By s 2 of the MDA, “traffic” is defined to include “give”.
34 In respect of a charge of trafficking under s 5(1) read with s 5(2) of the MDA (as faced by Farid), the elements to be established are (i) possession of the drugs; (ii) knowledge of the nature of the drugs; and (iii) proof that possession of the drugs was for the purpose of trafficking which was not authorised: Muhammad Ridzuan bin Md Ali v Public Prosecutor and other matters [2014] 3 SLR 721 (“Muhammad Ridzuan”) at [59]. For a charge of trafficking under s 5(1) of the MDA (as faced by Ranjit), the elements to be established are (i) the act of trafficking in the controlled drug which was not authorised ie, by giving; and (ii) knowledge of the nature of the drug.

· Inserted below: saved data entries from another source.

Lemma batch_cmd_ok addr id rest :
  in_range 64 id → Z.of_nat (length rest) < 1000 → cmd_ok (batch_cmd addr id rest).
Proof.
  intros Hid Hr. unfold in_range in Hid. split; [|split].
  - unfold base_wf, in_range, in_srange. cbn [cmd_base batch_cmd api_id vm_id command_type
      thread_id original_thread_id flags command_id command_size data_region region_size reserved_area].
    split_and!; try lia; try done. apply Forall_replicate. lia.
  - unfold cmd_bytes. rewrite length_app, length_base_bytes by done. cbn [cmd_base cmd_rest batch_cmd
      command_size region_size]. unfold sizeof_command_base. lia.
  - cbn [cmd_base batch_cmd command_size region_size]. lia.
Qed.

Lemma batching_preserves_calls_witness :
  ∃ outs b' timer' h' groups active,
    batch_run 77 sample_batch_ops
      (mk_batch [] [] 1, g_timer_start 0 (g_timer_new 0), mk_heap {[1; 2; 3]} 4) =
      Ok (outs, (b', timer', h')) ∧
    inserted_wraps sample_batch_ops = (groups ≫= members) ++ active ++ pending_cmds b' ∧
    w_cmd <$> active = active_cmds b' ∧ Forall (λ w, w_is_async w ≠ 0) active ∧
    Z.of_nat (length (active_cmds b')) < BATCH_SIZE ∧
    Forall2 (handover_ok 77) groups outs ∧
    foldM (worker_handle (Some recording_handler) None recording_handler) outs (mk_st 5 6 7, []) =
      (e' ← foldM (λ c, recording_handler 5 6 7 (cmd_base c) (cmd_rest c)) (groups ≫= handed 77) [];
       Ok (mk_st 5 6 7, e')).
Proof.
  apply (batching_preserves_calls (Some recording_handler) None recording_handler 77 0
    sample_batch_ops (mk_heap {[1; 2; 3]} 4) (mk_st 5 6 7) []).
  - reflexivity.
  - reflexivity.
  - change (inserted sample_batch_ops) with [batch_cmd 1 40 [1; 2]; batch_cmd 2 41 [3]; batch_cmd 3 42 []].
    rewrite !Forall_cons, Forall_nil.
    split_and!; try done; apply batch_cmd_ok; unfold in_range; cbn; lia.
  - by apply (bool_decide_unpack _).
  - intros a Ha. cbn in Ha. cbn. set_solver.
  - discriminate.
Defined.

(** A synchronous command is never held back: the iteration that takes one from the pending
    queue hands over every command batched before it and the command itself. *)
Theorem sync_command_flushes (tid t1 t2 : Z) (b : command_batch) (timer : gtimer) (h : heap)
    (w : command_wrapper) (rest : list command_wrapper) :
  pending_cmds b = w :: rest → w_is_async w = 0 → batch_inv b h [] →
  ∃ out timer' h',
    batch_process_iteration tid (running b) t1 t2 b timer h =
      Ok ([out], mk_batch rest [] (running b), timer', h') ∧
    out = match active_cmds b with
          | [] => OutCommand (w_chan w) (upd_base (set_thread_id tid) (w_cmd w))
          | cmds => OutBatch (batch_bytes (cmds ++ [w_cmd w]))
          end.
Proof.
  intros Hp Hs Hinv. pose proof Hinv as [Hrun Hact _ _ _].
  unfold batch_process_iteration. rewrite (proj2 (Z.eqb_neq _ _) Hrun), Hp. cbn [head tail is_sync].
  rewrite Hs. cbn [Z.eqb andb orb]. destruct (active_cmds b) as [|c cmds] eqn:Ha.
  { by eexists _, _, _. }
  cbn [length Z.of_nat Z.eqb from_option].
  destruct (batch_inv_emit (E:=unit) (Some (λ _ _ _ _ _ e, Ok e)) None (λ _ _ _ _ _ e, Ok e)
    eq_refl (λ _ _ _ _ _ _ _, eq_refl) b h [] ((c :: cmds) ++ [w_cmd w]) rest)
    as (-> & _); try done.
  - unfold outstanding. by rewrite Ha, Hp, <- app_assoc.
  - rewrite length_app. cbn. unfold BATCH_SIZE in *. cbn in Hact. lia.
  - cbn [mbind res_bind]. by eexists _, _, _.
Qed.

Lemma sync_command_flushes_witness :
  ∃ out timer' h',
    batch_process_iteration 77 1 14 15
      (mk_batch [mk_wrap (batch_cmd 3 42 []) 5 0] [batch_cmd 1 40 [1; 2]] 1) (mk_timer 0 0 true)
      (mk_heap {[1; 3]} 4) = Ok ([out], mk_batch [] [] 1, timer', h') ∧
    out = OutBatch (batch_bytes [batch_cmd 1 40 [1; 2]; batch_cmd 3 42 []]).
Proof.
  apply (sync_command_flushes 77 14 15
    (mk_batch [mk_wrap (batch_cmd 3 42 []) 5 0] [batch_cmd 1 40 [1; 2]] 1) (mk_timer 0 0 true)
    (mk_heap {[1; 3]} 4) (mk_wrap (batch_cmd 3 42 []) 5 0) []).
  - reflexivity.
  - reflexivity.
  - split; [done|done| | |].
    + change (outstanding _ ++ []) with [batch_cmd 1 40 [1; 2]; batch_cmd 3 42 []].
      rewrite !Forall_cons, Forall_nil.
      split_and!; try done; apply batch_cmd_ok; unfold in_range; cbn; lia.
    + by apply (bool_decide_unpack _).
    + intros a Ha. cbn in Ha. cbn. set_solver.
Defined.

(** The time limit of a batch is hours, not milliseconds.  [g_timer_elapsed] returns seconds
    and is compared with BATCH_TIME_OUT_US; the comment at the test promises an emission after
    10 ms.  While no command arrives and less than 10000 seconds have passed since the timer was
    started, no number of iterations emits the commands of an open batch. *)
Theorem batch_timeout_is_seconds (tid : Z) (ticks : list (Z * Z)) (b : command_batch)
    (timer : gtimer) (h : heap) :
  running b ≠ 0 → pending_cmds b = [] → Z.of_nat (length (active_cmds b)) < BATCH_SIZE →
  Forall (λ t, fst t ≤ snd t ∧ fst t - tm_start timer < 10000 * 1000000) ticks →
  ∃ timer', batch_run tid ((λ t, Iterate (fst t) (snd t)) <$> ticks) (b, timer, h) =
    Ok ([], (b, timer', h)).
Proof.
  intros Hrun Hp Hact. revert timer. induction ticks as [|[t1 t2] ticks IH]; intros timer Ht.
  { by exists timer. }
  apply Forall_cons in Ht as [[Ht1 Ht2] Ht]. cbn [fst snd] in Ht1, Ht2.
  cbn [fmap list_fmap batch_run batch_step fst snd]. unfold batch_process_iteration.
  rewrite (proj2 (Z.eqb_neq _ _) Hrun), Hp. cbn [head tail is_sync andb orb from_option].
  rewrite app_nil_r, (proj2 (Z.leb_gt _ _)) by done. cbn [orb].
  unfold g_timer_elapsed_ge. cbn [g_timer_stop tm_active tm_end tm_start].
  rewrite (proj2 (Z.leb_gt _ _)) by (unfold BATCH_TIME_OUT_US, G_USEC_PER_SEC; lia).
  cbn [mbind res_bind]. destruct (IH (g_timer_continue t2 (g_timer_stop t1 timer))) as [tm Htm].
  { eapply Forall_impl; [exact Ht|]. cbn. intros t. lia. }
  exists tm. replace (mk_batch [] (active_cmds b) (running b)) with b by (destruct b; cbn in *; by subst).
  by rewrite Htm.
Qed.

Lemma batch_timeout_is_seconds_witness :
  ∃ timer', batch_run 77 ((λ t, Iterate (fst t) (snd t)) <$> [(5000000, 5000001); (3600000000, 3600000001)])
    (mk_batch [] [batch_cmd 1 40 [1; 2]] 1, mk_timer 0 0 true, mk_heap {[1]} 2) =
    Ok ([], (mk_batch [] [batch_cmd 1 40 [1; 2]] 1, timer', mk_heap {[1]} 2)).
Proof.
  apply (batch_timeout_is_seconds 77 [(5000000, 5000001); (3600000000, 3600000001)]
    (mk_batch [] [batch_cmd 1 40 [1; 2]] 1) (mk_timer 0 0 true) (mk_heap {[1]} 2)).
  - discriminate.
  - reflexivity.
  - reflexivity.
  - rewrite !Forall_cons, Forall_nil. cbn. lia.
Defined.

(** A batch can hang the worker: [__do_batch_execute] advances by the sizes in the header it
    reads, so a header whose sizes are zero is executed again and again; no amount of fuel is
    enough. *)
Theorem batch_execute_zero_size_loops {E} (onnx_opt tf_opt : option (@api_handler E))
    (buf : list Z) (st : single_statics) (e : E) (fuel : nat) :
  (sizeof_command_base ≤ length buf)%nat →
  total_size (base_of_bytes (take sizeof_command_base buf)) = 0 →
  (∀ e, ∃ e', __handle_command_cudart_opt_single onnx_opt tf_opt NULL NULL NULL (Some buf) st e =
    Ok (st, e')) →
  __do_batch_execute onnx_opt tf_opt fuel buf (Z.of_nat (length buf)) st e = Stop (Blocked "fuel").
Proof.
  intros Hl Hz Hok. unfold __do_batch_execute. revert e. induction fuel as [|fuel IH]; intros e; [done|].
  cbn [batch_execute_loop]. unfold sizeof_command_base in Hl.
  rewrite (proj2 (Z.ltb_lt _ _)) by lia. cbn [Z.to_nat]. rewrite drop_0.
  unfold read_bytes. rewrite (proj2 (Z.leb_le _ _)) by (unfold sizeof_command_base; lia).
  cbn [mbind res_bind]. rewrite Nat2Z.id, Hz. destruct (Hok e) as [e' ->].
  cbn [mbind res_bind]. apply IH.
Qed.

Lemma batch_execute_zero_size_loops_witness :
  __do_batch_execute (Some recording_handler) None 1000
    (base_bytes (mk_base 9 1 3 50 0 0 40 0 0 0 (replicate 8 0))) 136 (mk_st 5 6 7) [] =
    Stop (Blocked "fuel").
Proof.
  apply (batch_execute_zero_size_loops (Some recording_handler) None
    (base_bytes (mk_base 9 1 3 50 0 0 40 0 0 0 (replicate 8 0))) (mk_st 5 6 7) [] 1000).
  - vm_compute. reflexivity.
  - vm_compute. reflexivity.
  - intros e. by eexists.
Defined.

35 In relation to possession and knowledge, there are rebuttable presumptions within the MDA as follows:
Presumption of possession and knowledge of controlled drugs
18.—(1) Any person who is proved to have had in his possession or custody or under his control —
(a) anything containing a controlled drug;
shall, until the contrary is proved, be presumed to have had that drug in his possession.
(2) Any person who is proved or presumed to have had a controlled drug in his possession shall, until the contrary is proved, be presumed to have known the nature of that drug.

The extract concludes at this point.